April 25, 2014 | 4 min read

I read the following blog with interest Clients are agencies' best friends..., and while I agree with the general call from the legendary Matthew Charlton to not “form relationships [with clients] without depth and integrity” (as well as his contention that fee-grabbing is a quick way to ruin client relations), there are other larger priorities at play for agencies too.

Jono Marcus

Simply imagining clients are your best friends and acting accordingly, can dampen down other crucial agency impulses.

The most crucial role for an agency is to inspire the client through three methods:

1. Create a potent, evocative shared client/agency goal.

2. Focus the client’s attention on what most matters to their business, towards what will generate the most marketing success (which may sometimes be the hardest thing for them to see).

3. Address the elephant in the room, whether or not the client wants to address it. And on the back of that, simply be there for the client full stop.

All these priorities may be bitter medicine for the client initially, but for the greater good will often have to trump simply treating the client as a “best friend”.

You never have to be prepared to walk away from a best friend if they will not take your advice, or if they treat your staff without due care, or if they prove impossible to work with – for the good of your overall business you do all those things if things go wrong with a client.

I would propose that agencies need to treat clients not like friends, but like clients; you can care deeply about their problems, challenges and listen carefully to identify their needs, but you must be distant enough to be able to act as an agent provocateur and a teller of hard truths.

Ultimately, it is great if your client likes you and sees you as a friend, but this is not vital. What is essential is that they find it hard to imagine how they would operate without you.

You can ensure this by:

1. Spotting problems facing your client before they do, and adding value beyond your specific marketing remit.

2. Working out how you can help them specifically advance their own career, as well as their brand’s success.

3. Giving them quality time.

4. Providing contagious energy (and often optimism).

5. Most important: your agency must provide consistently high quality work to them, day in day out – and make sure that work is frequently surprising. The element of surprise is crucial.

How to deal with the situation if you are failing on all or any of these fronts is another story.

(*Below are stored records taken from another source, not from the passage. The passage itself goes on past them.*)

(** [code.match(re)] with the [g] flag: every match, left to right, each
    search resuming where the previous match ended (one further when the
    match was empty). *)
Fixpoint matchAllFrom (fuel : nat) (ic : bool) (r : regex) (code : string) (lastIndex : nat)
  : list Match :=
  match fuel with
  | O => []
  | S fuel' =>
    match exec ic r code lastIndex with
    | None => []
    | Some m =>
      m :: matchAllFrom fuel' ic r code
             (if m_end m =? m_index m then S (m_end m) else m_end m)
    end
  end.
Definition matchAll (ic : bool) (r : regex) (code : string) : list Match :=
  matchAllFrom (S (String.length code)) ic r code 0.

(** The code units a match of [r] can consume. *)
Fixpoint alphabet (ic : bool) (r : regex) (a : ascii) : bool :=
  match r with
  | Eps => false
  | Chr b => chrMatch ic b a
  | Cls p => p a
  | Seq r1 r2 => alphabet ic r1 a || alphabet ic r2 a
  | Alt r1 r2 => alphabet ic r1 a || alphabet ic r2 a
  | Star r1 => alphabet ic r1 a
  | Grp _ r1 => alphabet ic r1 a
  | Bol => false
  end.

Fixpoint allChars (p : ascii -> bool) (s : string) : bool :=
  match s with
  | EmptyString => true
  | String a s' => p a && allChars p s'
  end.

(** The least number of code units a match of [r] consumes. *)
Fixpoint minLen (r : regex) : nat :=
  match r with
  | Eps => 0
  | Chr _ => 1
  | Cls _ => 1
  | Seq r1 r2 => minLen r1 + minLen r2
  | Alt r1 r2 => Nat.min (minLen r1) (minLen r2)
  | Star _ => 0
  | Grp _ r1 => minLen r1
  | Bol => 0
  end.

End Regex.

(** [code.substring(0, index).split("\n").length]: the 1-based line of
    [index]. *)
Definition lineOfIndex (code : string) (index : nat) : nat :=
  List.length (Js.splitLines (Js.take index code)).

(* ===================================================================== *)
(** ** Data model (types.ts) *)
(* ===================================================================== *)

Inductive Severity : Type := SevError | SevWarning | SevInfo.

Inductive Category : Type :=
| CatPort | CatHost | CatStartCommand | CatEnvVars | CatStaticFiles | CatDatabase.

Definition severity_eqb (a b : Severity) : bool :=
  match a, b with
  | SevError, SevError | SevWarning, SevWarning | SevInfo, SevInfo => true
  | _, _ => false
  end.

(** An optional field of the source ([before?: string]) is an [option];
    [None] is [undefined]. *)
Record FixSuggestion : Type := mkFix {
  fix_description : string;
  fix_before : option string;
  fix_after : option string;
  fix_steps : option (list string)
}.

Record Issue : Type := mkIssue {
  issue_id : string;
  issue_severity : Severity;
  issue_category : Category;
  issue_message : string;
  issue_file : option string;
  issue_line : option nat;
  issue_fix : FixSuggestion
}.

Record PassedCheck : Type := mkPassed {
  passed_id : string;
  passed_category : string;
  passed_message : string
}.

(** What a check module returns: [{ issues, passed }]. *)
Definition CheckResult : Type := (list Issue * list PassedCheck)%type.

(** A parsed JSON value.  A number is carried as an integer: the scanner
    only observes whether a number is zero, and prints one only inside a
    start script that is an array.  The entries of an object are in
    insertion order, one per key. *)
#[warnings="-register-all"]
Inductive Json : Type :=
| JNull : Json
| JBool : bool -> Json
| JNum : Z -> Json
| JStr : string -> Json
| JArr : list Json -> Json
| JObj : list (string * Json) -> Json.

(** A JavaScript value read out of a manifest: [None] is [undefined]. *)
Definition JsVal : Type := option Json.

Inductive FrameworkName : Type :=
| express | nextjs | nestjs | django | flask | fastapi | unknown.

Definition frameworkName_eqb (a b : FrameworkName) : bool :=
  match a, b with
  | express, express | nextjs, nextjs | nestjs, nestjs | django, django
  | flask, flask | fastapi, fastapi | unknown, unknown => true
  | _, _ => false
  end.

(** [version] is whatever the manifest holds for the dependency. *)
Record Framework : Type := mkFramework {
  name : FrameworkName;
  version : JsVal;
  mainFile : option string
}.

Inductive Likelihood : Type := WillFail | MightFail | ShouldSucceed.

Record Summary : Type := mkSummary {
  totalIssues : nat;
  errors : nat;
  sum_warnings : nat;
  sum_passed : nat;
  deploymentLikelihood : Likelihood
}.

Record ScanResult : Type := mkScanResult {
  projectPath : string;
  framework : Framework;
  issues : list Issue;
  warnings : list Issue;
  passed : list PassedCheck;
  summary : Summary
}.

(* ===================================================================== *)
(** ** Exceptions *)
(* ===================================================================== *)

(** A computation that returns or throws. *)
Inductive Result (A : Type) : Type :=
| Ok : A -> Result A
| Throw : Result A.
Arguments Ok {A} _.
Arguments Throw {A}.

Definition bind {A B : Type} (m : Result A) (f : A -> Result B) : Result B :=
  match m with
  | Ok a => f a
  | Throw => Throw
  end.

Notation "x <- m ;; k" := (bind m (fun x => k))
  (at level 61, m at next level, right associativity).

(** [try { m } catch { h }] *)
Definition tryCatch {A : Type} (m : Result A) (h : A) : A :=
  match m with
  | Ok a => a
  | Throw => h
  end.

Definition ofOption {A : Type} (o : option A) : Result A :=
  match o with
  | Some a => Ok a
  | None => Throw
  end.

(* ===================================================================== *)
(** ** JavaScript values *)
(* ===================================================================== *)

Definition truthy (j : Json) : bool :=
  match j with
  | JNull => false
  | JBool b => b
  | JNum n => negb (Z.eqb n 0)
  | JStr s => Js.nonEmpty s
  | JArr _ => true
  | JObj _ => true
  end.

Definition truthyV (v : JsVal) : bool :=
  match v with
  | None => false
  | Some j => truthy j
  end.

Fixpoint lookup (k : string) (l : list (string * Json)) : JsVal :=
  match l with
  | [] => None
  | (k', v) :: l' => if String.eqb k' k then Some v else lookup k l'
  end.

(** [v.k] for the property names the scanner reads (none of them is a
    property of a prototype): a [TypeError] on [null], the entry of an
    object, [undefined] on anything else. *)
Definition getProp (v : Json) (k : string) : Result JsVal :=
  match v with
  | JNull => Throw
  | JObj l => Ok (lookup k l)
  | _ => Ok None
  end.

(** [v?.k] on a value that may be [undefined] or [null]. *)
Definition getPropOpt (v : JsVal) (k : string) : JsVal :=
  match v with
  | Some (JObj l) => lookup k l
  | _ => None
  end.

Fixpoint indexed {A : Type} (i : nat) (xs : list A) : list (string * A) :=
  match xs with
  | [] => []
  | x :: xs' => (Js.natToString i, x) :: indexed (S i) xs'
  end.

Fixpoint chars (s : string) : list Json :=
  match s with
  | EmptyString => []
  | String a s' => JStr (String a EmptyString) :: chars s'
  end.

(** The own enumerable properties that [{...v}] copies. *)
Definition ownEntries (v : JsVal) : list (string * Json) :=
  match v with
  | Some (JObj l) => l
  | Some (JArr xs) => indexed 0 xs
  | Some (JStr s) => indexed 0 (chars s)
  | _ => []
  end.

Fixpoint setProp (k : string) (v : Json) (l : list (string * Json)) : list (string * Json) :=
  match l with
  | [] => [(k, v)]
  | (k', v') :: l' => if String.eqb k' k then (k', v) :: l' else (k', v') :: setProp k v l'
  end.

(** [{...a, ...b}] *)
Definition spread2 (a b : JsVal) : list (string * Json) :=
  fold_left (fun acc kv => setProp (fst kv) (snd kv) acc) (ownEntries b)
            (fold_left (fun acc kv => setProp (fst kv) (snd kv) acc) (ownEntries a) []).

(** [String(v)], as a template literal applies it. *)
Fixpoint toStr (j : Json) : string :=
  match j with
  | JNull => "null"
  | JBool true => "true"
  | JBool false => "false"
  | JNum n => Js.intToString n
  | JStr s => s
  | JArr xs =>
    Js.join "," (map (fun x => match x with JNull => EmptyString | _ => toStr x end) xs)
  | JObj _ => "[object Object]"
  end.

Definition json_eqb_str (j : Json) (s : string) : bool :=
  match j with
  | JStr t => String.eqb t s
  | _ => false
  end.

(** The method [v.includes] of a truthy manifest value: substring search
    on a string, membership on an array, [undefined] on anything else. *)
Definition includesFn (v : Json) : option (string -> bool) :=
  match v with
  | JStr s => Some (fun needle => Js.includes s needle)
  | JArr xs => Some (fun needle => existsb (fun x => json_eqb_str x needle) xs)
  | _ => None
  end.

(** [v.includes(needle)]: a [TypeError] when [v] has no such method. *)
Definition valIncludes (v : Json) (needle : string) : Result bool :=
  match includesFn v with
  | Some inc => Ok (inc needle)
  | None => Throw
  end.

(* ===================================================================== *)
(** ** The file system *)
(* ===================================================================== *)

(** A call of [glob(patterns, { cwd, ignore, maxDepth })]. *)
Record GlobQuery : Type := mkGlob {
  g_patterns : list string;
  g_cwd : string;
  g_ignore : list string;
  g_maxDepth : nat
}.

(** The file system is a read-only oracle.  [readFileSync] and [glob]
    answer [None] when the call of the source throws. *)
Record World : Type := mkWorld {
  existsSync : string -> bool;
  readFileSync : string -> option string;
  glob : GlobQuery -> option (list string)
}.

(** Two answers of [glob] that list the same files, in whatever order. *)
Definition sameListing (a b : option (list string)) : Prop :=
  match a, b with
  | Some l1, Some l2 => Permutation l1 l2
  | None, None => True
  | _, _ => False
  end.

(* ===================================================================== *)
(** ** The scanner *)
(* ===================================================================== *)

Section Scanner.

#[local] Open Scope string_scope.

(** [JSON.parse]: [None] when it throws a [SyntaxError]. *)
Variable JSON_parse : string -> option Json.

(** [path.join] *)
Variable join : string -> string -> string.

Variable w : World.

Definition readFile (path : string) : Result string := ofOption (readFileSync w path).
Definition parseJson (text : string) : Result Json := ofOption (JSON_parse text).

(** [JSON.parse(readFileSync(path, "utf-8"))] *)
Definition readJson (path : string) : Result Json :=
  text <- readFile path ;; parseJson text.

Definition q (s : string) : string := Js.dq ++ s ++ Js.dq.

(** [["django", "flask", "fastapi"].includes(framework.name)] *)
Definition isPython (fw : Framework) : bool :=
  match name fw with
  | django | flask | fastapi => true
  | _ => false
  end.

(** [["express", "nextjs", "nestjs"].includes(framework.name)] *)
Definition isNode (fw : Framework) : bool :=
  match name fw with
  | express | nextjs | nestjs => true
  | _ => false
  end.

Definition isNextjs (fw : Framework) : bool := frameworkName_eqb (name fw) nextjs.

(* --------------------------------------------------------------------- *)
(** *** scanner/fileDetector.ts *)
(* --------------------------------------------------------------------- *)

(** The first candidate that exists. *)
Fixpoint firstExisting (projectPath : string) (candidates : list string) : option string :=
  match candidates with
  | [] => None
  | candidate :: rest =>
    if existsSync w (join projectPath candidate) then Some candidate
    else firstExisting projectPath rest
  end.

(** The [main] field of the manifest, when it names an existing file.
    [join] throws a [TypeError] on a [main] that is not a string. *)
Definition mainField (projectPath : string) : Result (option string) :=
  packageJson <- readJson (join projectPath "package.json") ;;
  main <- getProp packageJson "main" ;;
  match main with
  | Some m =>
    if truthy m then
      match m with
      | JStr s => if existsSync w (join projectPath s) then Ok (Some s) else Ok None
      | _ => Throw
      end
    else Ok None
  | None => Ok None
  end.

But a positive resolution will only ever come through acknowledging where mistakes have been made and fighting hard to keep that client’s business.

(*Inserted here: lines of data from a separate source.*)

Definition is_trimmed_unit (c : N) : bool :=
  is_white_space c || is_line_terminator c.

Fixpoint trimStart (s : jsstring) : jsstring :=
  match s with
  | [] => []
  | c :: s' => if is_trimmed_unit c then trimStart s' else s
  end.

Definition trimEnd (s : jsstring) : jsstring := rev (trimStart (rev s)).

Definition trim (s : jsstring) : jsstring := trimEnd (trimStart s).

(** ASCII lower-casing, the restriction of [toLowerCase] to ASCII text. *)
Definition ascii_lower_unit (c : N) : N :=
  if (N.leb 65 c && N.leb c 90)%N then (c + 32)%N else c.

Definition ascii_toLowerCase (s : jsstring) : jsstring := map ascii_lower_unit s.

(** ** The field evaluator *)

Inductive LogicMode := Disable | Or | And | Not.

(** [value: string | string[]] *)
Inductive FieldValue :=
| Scalar (s : jsstring)
| Many (l : list jsstring).

(** The value sequence a field value stands for. *)
Definition value_list (value : FieldValue) : list jsstring :=
  match value with
  | Scalar s => [s]
  | Many l => l
  end.

Section Evaluator.

Variable toLowerCase : jsstring -> jsstring.

Definition evaluateField (value : FieldValue) (terms : list jsstring)
           (mode : LogicMode) : bool :=
  match mode with
  | Disable => true
  | _ =>
      let values :=
        match value with
        | Many l => map toLowerCase l
        | Scalar s => [toLowerCase s]
        end in
      let termsLower := map toLowerCase terms in
      if Nat.eqb (List.length terms) 0 then
        match mode with Not => true | _ => false end
      else
        match mode with
        | Or =>
            existsb (fun term => existsb (fun v => includes v term) values)
                    termsLower
        | And =>
            forallb (fun term => existsb (fun v => includes v term) values)
                    termsLower
        | Not =>
            forallb (fun term => forallb (fun v => negb (includes v term)) values)
                    termsLower
        | Disable => true (* not reached: [disable] returned above *)
        end
  end.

Like a friend would fight to save a friendship maybe; but perhaps more like a talented artist would fight to keep his studio intact and his muse in place. The artist might win his fight, but it is a cold-blooded exchange: by staying, the muse can expect to inspire great paintings, which will then be sold to keep the studio space and to generate a living for all involved.

So while I agree that kindness, treating clients generously and friendship are a valuable part of business life. Your longest serving clients will generally prioritise being exposed to your creativity, provocation, sometimes brutal honesty and intelligence very slightly ahead of the qualities that would simply make you a fine friend to them.

Jono Marcus is a partner at creative agency Inkling and is currently writing 50 Ways To Happier Clients (In the Digital Age), published this summer.